Parallèlement à des études approfondies de philologie classique à l’Université, il a étudié le chant. Ses rencontres avec Alfred Deller, les frères Kuijken et Gustav Leonhardt détermineront son orientation vers la musique baroque et le répertoire de contre-ténor où il s’impose rapidement. Dès 1977, il fonde le Concerto Vocale avec lequel il explorera ce répertoire sur les scènes européennes et au Japon. C’est alors qu’il réalise pour Harmonia Mundi une série d’enregistrements novateurs tous primés par la critique internationale.

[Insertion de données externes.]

Lemma wp_publish_pair d : Forall safe (seen d) -> fs d !! cert = c0 -> fs d !! key = k0 ->
  wp (publish_pair cpem kpem cert key) all_or_nothing d.
Proof.
  intros Hs Hc Hk. destruct paths_differ as (Hck & ? & ? & ? & ? & ? & ? & ? & ? & ?). assert (Hkept : kept (fs d)) by done.
  unfold SelfSigned.publish_pair. destruct (beq cert key) eqn:Hb; [by apply beq_true in Hb|].
  apply wp_bind. apply wp_mono with (fun _ d' => kept (fs d') /\ Forall safe (seen d')).
  { assert (Hd : forall p d', kept (fs d') /\ Forall safe (seen d') ->
      wp (if has_parent p then create_dir_all fails else ret (inl tt)) (fun _ d' => kept (fs d') /\ Forall safe (seen d')) d').
    { intros p d' [Hk' Hs']. destruct (has_parent p); [|done]. apply wp_call; intros; (split; [done|]); [done|]. cbn.
      apply Forall_app. split; [done|]. constructor; [by apply kept_safe | done]. }
    apply wp_tryio. eapply wp_mono; [by apply (Hd cert d)|]. intros [[]|] d' Hd'; [by apply Hd | done]. }
  intros [[]|err] d1 [Hk1 Hs1]; [|by apply wp_undone; [apply kept_undone|]].
  apply wp_bind. eapply wp_mono; [apply wp_stage_only|].
  intros r1 d2 ((Hn2 & Hr2) & Ho2 & new2 & Hseen2 & Hnew2).
  assert (Hk2 : kept (fs d2)) by (split; rewrite Ho2 by set_solver; apply Hk1).
  assert (Hs2 : Forall safe (seen d2)).
  { rewrite Hseen2. apply Forall_app. split; [done|]. eapply Forall_impl; [exact Hnew2|]. intros f Hf. apply kept_safe.
    split; rewrite Hf by set_solver; apply Hk1. }
  destruct r1 as [t1|]; [|by apply wp_undone; [apply kept_undone|]]. destruct Hr2 as [-> Hct]. fold ctmp in Hct |- *.
  apply wp_bind. eapply wp_mono; [apply wp_stage_only|].
  intros r2 d3 ((Hn3 & Hr3) & Ho3 & new3 & Hseen3 & Hnew3). fold ktmp in Ho3, Hnew3.
  assert (Hk3 : kept (fs d3)) by (split; rewrite Ho3 by set_solver; apply Hk2).
  assert (Hs3 : Forall safe (seen d3)).
  { rewrite Hseen3. apply Forall_app. split; [done|]. eapply Forall_impl; [exact Hnew3|]. intros f Hf. apply kept_safe.
    split; rewrite Hf by set_solver; apply Hk2. }
  destruct r2 as [t2|].
  2:{ apply wp_clean; [left|by apply kept_undone|done|]. intros d4 Hu4 Hs4. by apply wp_undone. }
  destruct Hr3 as [-> Hkt]. fold ktmp in Hkt |- *. assert (Hct3 : fs d3 !! ctmp = Some newc) by (rewrite Ho3 by set_solver; done).
  assert (Herr : forall d', undone (fs d') -> Forall safe (seen d') -> forall e,
    wp (bind (remove_file fails ctmp) (fun _ => bind (remove_file fails ktmp) (fun _ => ret (Err e)))) all_or_nothing d').
  { intros d4 Hu4 Hs4 e. apply wp_clean; [left|done|done|]. intros d5 Hu5 Hs5. apply wp_clean; [right; left|done|done|].
    intros d6 Hu6 Hs6. by apply wp_undone. }
  assert (Hu3 : undone (fs d3)) by (by apply kept_undone).
  assert (Hs4 : Forall safe (seen d3 ++ [fs d3])) by (apply Forall_app; by split; [|constructor; [apply Hu3|]]).
  destruct Hk3 as [Hc3 Hkk3]. apply wp_bind. fold bak. destruct (fs d3 !! cert) as [x|] eqn:Hx.
  - apply (wp_rename fails cert bak _ d3 x); [done| |]; intros Hfl; [by apply Herr|].
    apply (wp_go true); cbn; try done; try (by simplify_map_eq).
  - apply wp_rename_absent; [done| |]; intros Hfl; [by apply Herr|]. by apply (wp_go false).
Qed.
End Pair.
Lemma parse_series name s : name_ok name = true -> series_ok s -> num_ok (se_value s) = true -> parse_sample parse (series_line name s) = Some (sample_of_series name s).
Proof.
  intros Hn [Hs Hk] Hv. unfold parse_sample.
  pose proof (name_ok_cons name Hn) as (c & r & Hname & Hc & Hr).
  assert (Htrim : trim (series_line name s) = series_line name s).
  { destruct (series_line_visible name s Hv) as (m & d & E & Hd). rewrite E. unfold series_line in E. rewrite Hname in E.
    destruct m as [|c' m].
    - apply (f_equal length) in E. cbn [app length] in E. rewrite !length_app in E. cbn [length] in E. lia.
    - cbn in E. injection E as <- E. apply trim_graphic; [by apply name_char_graphic | done]. }
  rewrite Htrim. assert (Hline : series_line name s = c :: r ++ se_suffix s ++ labels_text (se_labels s) ++ [32] ++ num_text show (se_value s)).
  { unfold series_line. by rewrite Hname. }
  rewrite Hline. destruct (Z.eqb_spec c 35) as [->|]; [done|]. rewrite <- Hline.
  assert (Hsplit : split_name (series_line name s) = Some (name ++ se_suffix s, labels_text (se_labels s) ++ [32] ++ num_text show (se_value s))).
  { unfold series_line. rewrite app_assoc.
    assert (Hnn : forallb name_char (name ++ se_suffix s) = true).
    { rewrite forallb_app, Hs, andb_true_r. rewrite Hname. cbn [forallb]. by rewrite Hc, Hr. }
    unfold labels_text. destruct (se_labels s) as [|l ls]; [by apply split_name_at|]. cbn [app]. by apply split_name_at. }
  rewrite Hsplit. cbn [mbind option_bind]. unfold labels_text. destruct (se_labels s) as [|l ls] eqn:El.
  - cbn [app strip_prefix]. change (123 =? 32) with false. cbv iota. cbn [mbind option_bind]. rewrite next_word_number by done. cbn [mbind option_bind].
    rewrite number_back by done. cbn. unfold sample_of_series. by rewrite El.
  - cbn [app strip_prefix]. rewrite Z.eqb_refl, <- app_assoc. cbn [app]. rewrite label_set_all; [|done|].
    + cbn [mbind option_bind]. rewrite next_word_number by done. cbn [mbind option_bind]. rewrite number_back by done. cbn. unfold sample_of_series. by rewrite El.
    + rewrite length_app. enough (length (l :: ls) <= length (join [44%Z] (map label_text (l :: ls))))%nat by lia.
      clear. induction (l :: ls) as [|x xs IH]; [cbn; lia|]. destruct xs as [|x' xs].
      * cbn [map join length]. unfold label_text. rewrite !length_app. cbn. lia.
      * change (join [44] (map label_text (x :: x' :: xs))) with (label_text x ++ [44] ++ join [44] (map label_text (x' :: xs))).
        rewrite !length_app. cbn [length] in *. lia.
Qed.
End Reading.

(** ** A whole text *)

Definition SUFFIXES : list bytes := [lit "_bucket"; lit "_sum"; lit "_count"].

(** The suffixes a family's samples carry. *)
Definition suffixes (k : MKind) : list bytes := if bool_decide (k = MHistogram) then SUFFIXES else [[]].

Definition help_ok (h : bytes) : bool :=
  forallb (fun c => negb (c =? 10)) h && match rev h with c :: _ => is_graphic c | [] => false end.

Record family_ok (f : Family) : Prop := mkFamilyOk {
  fo_name : name_ok (fa_name f) = true;
  fo_help : help_ok (fa_help f) = true;
  fo_series : Forall series_ok (fa_series f);
  fo_numbers : Forall (fun s => num_ok (se_value s) = true) (fa_series f);
  fo_suffix : Forall (fun s => se_suffix s ∈ suffixes (fa_kind f)) (fa_series f)
}.
(** A secret from a mounted file loses its final newline, a direct variable wins over a file, a port that does not parse
    is passed over. *)
Example load_environment :
  let env n := if beq n (lit "PORT") then Some (lit "9090") else if beq n (lit "APP_PORT") then Some (lit "http")
               else if beq n (lit "EDGEGUARD_JWT_SECRET_FILE") then Some (lit "/run/jwt")
               else if beq n (lit "EDGEGUARD_API_KEYS") then Some (lit "a, ,b")
               else if beq n (lit "EDGEGUARD_CP_QUOTA_ENFORCE") then Some (lit " On ") else None in
  let read p := if beq p (lit "/run/jwt") then Some (lit "s3cret" ++ [10]) else None in
  match load env read (fun _ => None) (fun _ => []) None with
  | Ok c => (sv_port (c_server c), sv_app_port (c_server c), secret (jwt (as_cfg (c_auth c))), Auth.api_keys (as_cfg (c_auth c)), cp_enforce_quota (c_control_plane c))
            = (9090, 3000, lit "s3cret", [lit "a"; lit "b"], true)
  | Err _ => False
  end.
Proof. by vm_compute. Qed.

Example load_broken_mount :
  load (fun n => if beq n (lit "EDGEGUARD_CP_EDGE_TOKEN_FILE") then Some (lit "/run/token") else None) (fun _ => None) (fun _ => None) (fun _ => []) None
  = Err "reading the secret file".
Proof. by vm_compute. Qed.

En 1983, la production de l’Orontea de Cesti au festival d’Innsbruck marque les débuts de son activité de chef lyrique. Sa passion pour l’opéra vénitien, auquel il ne cesse de revenir, a donné lieu aux triomphes de deux ouvrages de Cavalli : la Calisto (dans la mise en scène de Herbert Wernicke) et Eliogabalo. Ses engagements au Staatsoper de Berlin et au Théâtre de la Monnaie à Bruxelles l’ont conduit à diriger Orpheus et La Patience de Socrate de Telemann, Cleopatra e Cesare de Graun, Opera seria de Gassmann, Croesus de Keiser, Così fan tutte de Mozart et Orlando Paladino de Haydn.

Jacobs dirige régulièrement au festival d’Aix-en-Provence depuis 1998, à Paris, au Théâtre des Champs-Élysées et à la Salle Pleyel, ainsi qu’à Vienne au Theater-an-der-Wien. Il a été distingué de nombreuses fois par la critique musicale en Europe et aussi aux Etats-Unis, où son enregistrement des Nozze di Figaro de Mozart a reçu un Grammy Award en 2005. Le mensuel Classica l'a élu Artiste de l'année 2009 pour ses enregistrements de la Brockes-Passion de Telemann, d'Idomeneo de Mozart et de La Création de Haydn.

Longtemps professeur à la Schola Cantorum Basiliensis, René Jacobs a gardé une relation privilégiée avec cette institution où il a formé de nombreux chanteurs qui se produisent aujourd’hui sur les plus grandes scènes internationales.